Before he could say anything else, April ran away from her father eager to see her mother and show her the ribbon, and tell her that she won. Towards her running in a rushing and panic manner, a olive-skinned lady in her rabbit fur cloak called out, "Jacks, where are you?" April stopped in her step thinking why she was looking for her piggy. "Why are you looking for my piggy?" She spoke out loud her thought. People from the North did not have the olive skinned, they were either fair skinned or pale. This lady must not have been from here, she thought, and once again, she spoke her thought, "You aren't from here, are you?" The lady smiled at her, missed her first question, and answered her second one simply saying, "I am from the South coming to enjoy the beautiful summer here. It is very hot there during this time of the year. I must look for Jax, but it was nice meeting you little Red. My name is Catherine Avery. What's your name?" April giggled at the way she called her little Red and replied, "I am April. And I am five." April spotted her mother in her sight and forgot that she was still wondering why the lady was looking for April's piggy, she ran to her mother eagerly showing off the ribbon she won with Jax. When she turned around looking for the lady with that beautiful rabbit cloak that her father used to tell her that was a rare commodity here in the North, she was nowhere insight. Disappointedly she looked up to her mother exasperated, "I saw this lady with this amazingly beautiful rabbit cloak even as pretty as the one grandma wore in her portrait on our dinner hall wall. But she left without saying goodbye to me."
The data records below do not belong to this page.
(** A code unit as it stands inside a JSON string literal: quotation
    marks, backslashes and control characters escaped. *)
Definition escapeChar (c : char) : jsstring :=
  if ((c =? dquote) || (c =? ch "\"))%N then [ch "\"; c]
  else if (c <? 32)%N then
    lit "\u00" ++ [hexDigit (c / 16); hexDigit (c mod 16)]
  else [c].

(** A JSON string literal denoting [s]. *)
Definition stringLiteral (s : jsstring) : jsstring :=
  dquote :: flat_map escapeChar s ++ [dquote].

(** The body of a chat-completion response whose single choice has the
    text [content] (section 6 of the specification:
    [choices[0].message.content]). *)
Definition completionBody (content : jsstring) : jsstring :=
  lit "{" ++ quoted "choices" ++ lit ":[{" ++ quoted "message" ++ lit ":{"
  ++ quoted "content" ++ lit ":" ++ stringLiteral content ++ lit "}}]}".

(** A successful response carrying the completion text [content]. *)
Definition completedResponse (content : jsstring) : response :=
  {| status := 200; statusText := lit "OK";
     bodyText := Normal (completionBody content) |}.

Definition completed (content : jsstring) : fetched :=
  Resolved (completedResponse content).

(* ================================================================== *)
(** ** The rest of the component

    The handlers and render expressions the analysis flow does not go
    through: [toggleSection], [copyAnalysis], [speakWord],
    [ConfidenceIndicator], the voice picker and the recent-search
    buttons. *)

(** [array.join(sep)], given the conversion of an element. *)
Definition joinWith (f : value -> result jsstring) (sep : jsstring)
  : list value -> result jsstring :=
  fix go (l : list value) : result jsstring :=
    match l with
    | [] => Normal []
    | x :: rest =>
        match rest with
        | [] => f x
        | _ :: _ => a <- f x ;; b <- go rest ;; Normal (a ++ sep ++ b)
        end
    end.

(** [strings.join(sep)] on an array of strings. *)
Fixpoint joinStrings (sep : jsstring) (l : list jsstring) : jsstring :=
  match l with
  | [] => []
  | x :: rest =>
      match rest with
      | [] => x
      | _ :: _ => x ++ sep ++ joinStrings sep rest
      end
  end.

Section Printing.

(** [Number::toString] of the double nearest to [m * 10^e], the host's. *)
Variable numberToString : Z -> Z -> jsstring.

(** The TypeError the host throws for an object it cannot convert to a
    primitive value. *)
Variable primitiveError : jsError.

(** ToString, as a template literal applies it to a substitution. An
    array is joined with commas, [null] elements as empty strings. An
    object prints through [Object.prototype.toString], unless it has an
    own property [toString], which in a parsed payload is no function:
    then neither [toString] nor [valueOf] gives a primitive. *)
Fixpoint toStr (v : value) : result jsstring :=
  match v with
  | VNull => Normal (lit "null")
  | VBool b => Normal (if b then lit "true" else lit "false")
  | VNumber m e => Normal (numberToString m e)
  | VString s => Normal s
  | VArray items =>
      joinWith (fun x => match x with VNull => Normal [] | _ => toStr x end)
        (lit ",") items
  | VObject props =>
      match lookup (lit "toString") props with
      | Some _ => Throw primitiveError
      | None => Normal (lit "[object Object]")
      end
  end.

(** The element conversion of [Array.prototype.join]. *)
Definition elementStr (x : value) : result jsstring :=
  match x with VNull => Normal [] | _ => toStr x end.

(** ToString of a property that may be missing. *)
Definition optToStr (o : option value) : result jsstring :=
  match o with
  | None => Normal (lit "undefined")
  | Some v => toStr v
  end.

(** *** [ConfidenceIndicator] (lines 190-204) *)

Definition colors : list (jsstring * value) :=
  [(lit "high", VString (lit "bg-emerald-500"));
   (lit "medium", VString (lit "bg-amber-500"));
   (lit "low", VString (lit "bg-red-500"))].

(** What a property [colors] inherits from [Object.prototype] prints as,
    [None] for a name the prototype has no property of. Every such
    property is a function or an object, so truthy. *)
Variable inheritedText : jsstring -> option jsstring.

(** The class name of the dot:
    [`w-2 h-2 rounded-full ${colors[level] || colors.medium}`]. *)
Definition indicatorClass (level : option value) : result jsstring :=
  key <- optToStr level ;;
  colour <-
    match lookup key colors with
    | Some own => toStr (orElse (Some own) (VString (lit "bg-amber-500")))
    | None =>
        match inheritedText key with
        | Some text => Normal text
        | None => Normal (lit "bg-amber-500")
        end
    end ;;
  Normal (lit "w-2 h-2 rounded-full " ++ colour).

(** *** [copyAnalysis] (lines 157-178) *)

Variable engineMessage : fault -> jsstring.

(** [field.join(sep)] *)
Definition joined (field : option value) (sep : jsstring) : result jsstring :=
  match field with
  | None => raise engineMessage (NoBase (lit "join"))
  | Some VNull => raise engineMessage (NoBase (lit "join"))
  | Some (VArray items) => joinWith elementStr sep items
  | Some _ => raise engineMessage (NotAFunction (lit "join"))
  end.

(** The callback of line 169: a bullet (U+2022), the Spanish and the
    English text. *)
Definition sentenceLine (s : value) : result jsstring :=
  spanish <- member engineMessage (Some s) (lit "spanish") ;;
  a <- optToStr spanish ;;
  english <- member engineMessage (Some s) (lit "english") ;;
  b <- optToStr english ;;
  Normal ([0x2022%N] ++ lit " " ++ a ++ lit " - " ++ b).

(** [field.map(callback)] *)
Definition mapped (field : option value) : result (list jsstring) :=
  match field with
  | None => raise engineMessage (NoBase (lit "map"))
  | Some VNull => raise engineMessage (NoBase (lit "map"))
  | Some (VArray items) => mapResult sentenceLine items
  | Some _ => raise engineMessage (NotAFunction (lit "map"))
  end.

(** The line feed of the template literal. *)
Definition newline : jsstring := [10%N].

(** [textToCopy] (lines 160-169); the headings start with U+1F4D8,
    U+1F9EC, U+1F33F, U+1F9E0 (as surrogate pairs) and U+270D U+FE0F. *)
Definition copyText (a : value) : result jsstring :=
  word <- member engineMessage (Some a) (lit "word") ;;
  w <- optToStr word ;;
  englishMeaning <- member engineMessage (Some a) (lit "englishMeaning") ;;
  m <- optToStr englishMeaning ;;
  etymology <- member engineMessage (Some a) (lit "etymology") ;;
  e <- optToStr etymology ;;
  related <- member engineMessage (Some a) (lit "relatedEnglishWords") ;;
  r <- joined related (lit ", ") ;;
  mnemonic <- member engineMessage (Some a) (lit "mnemonic") ;;
  n <- optToStr mnemonic ;;
  sentences <- member engineMessage (Some a) (lit "sampleSentences") ;;
  lines <- mapped sentences ;;
  Normal ([0xD83D; 0xDCD8]%N ++ lit " " ++ w ++ lit " - " ++ m
          ++ newline ++ newline
          ++ [0xD83E; 0xDDEC]%N ++ lit " Etymology: " ++ e
          ++ newline ++ newline
          ++ [0xD83C; 0xDF3F]%N ++ lit " Related English Words: " ++ r
          ++ newline ++ newline
          ++ [0xD83E; 0xDDE0]%N ++ lit " Mnemonic: " ++ n
          ++ newline ++ newline
          ++ [0x270D; 0xFE0F]%N ++ lit " Sample Sentences:" ++ newline
          ++ joinStrings newline lines).

End Printing.

(** *** The children of a sentence row (lines 457 and 460) *)

Section Children.

Variable numberToString : Z -> Z -> jsstring.

(** The Error React throws for a child that is an object. *)
Variable childError : jsError.

Variable engineMessage : fault -> jsstring.

(** What React shows for a child [{value}] that is a value of the
    payload: a string as its text, a number as [Number::toString] prints
    it, nothing for a boolean or [null], an array as its elements one
    after the other; an object is refused. *)
Fixpoint childText (v : value) : result jsstring :=
  match v with
  | VNull => Normal []
  | VBool _ => Normal []
  | VNumber m e => Normal (numberToString m e)
  | VString s => Normal s
  | VArray items =>
      (fix go (l : list value) : result jsstring :=
         match l with
         | [] => Normal []
         | x :: rest => a <- childText x ;; b <- go rest ;; Normal (a ++ b)
         end) items
  | VObject _ => Throw childError
  end.

(** The two texts of a row. *)
Definition shownSentence (row : value * value) : result (jsstring * jsstring) :=
  spanish <- childText (fst row) ;;
  english <- childText (snd row) ;;
  Normal (spanish, english).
Kneeling down to her daughter, Karen said, "She might be in a hurry." April nodded in agreement thinking that lady needed to find her piggy, Jax. She laughed with herself such a coincidence that the lady's piggy was named Jax as well. Jax was a cute name for a piggy, April decided. Karen carried her five year old daughter in her arms walking back to their carriage where Joe had been waiting to head home for supper. The picture of the family of six with the four daughters and their mother in the carriage, and their father galloped the horses away got smaller and smaller from where Jackson was standing on a branch of the maple tree. "How dare she called me a piggy," he let out. Looking down, he saw his mother's furious face. Jackson hesitantly climbed down knowing he could not get away from his mother's wrath. He might as well listened for her lecturing. He knew he was the only child, the heir of the kingdom. He knew how dangerous it was to wander around. He knew how he might be kidnapped. He knew that he might fell climbing that high. He knew, but he wanted to play, to see, to explore. He was only eight anyway. Facing his mother on the ground, he apologized for disappearing but he ignored his mother's request of promising not to repeat that again. He knew he could not keep that promise. Because eleven years later, he once again disappeared from his soon-to-be throne and went on a journey to find his own path. Little did anyone know, his path will cross a certain swan's migration years later.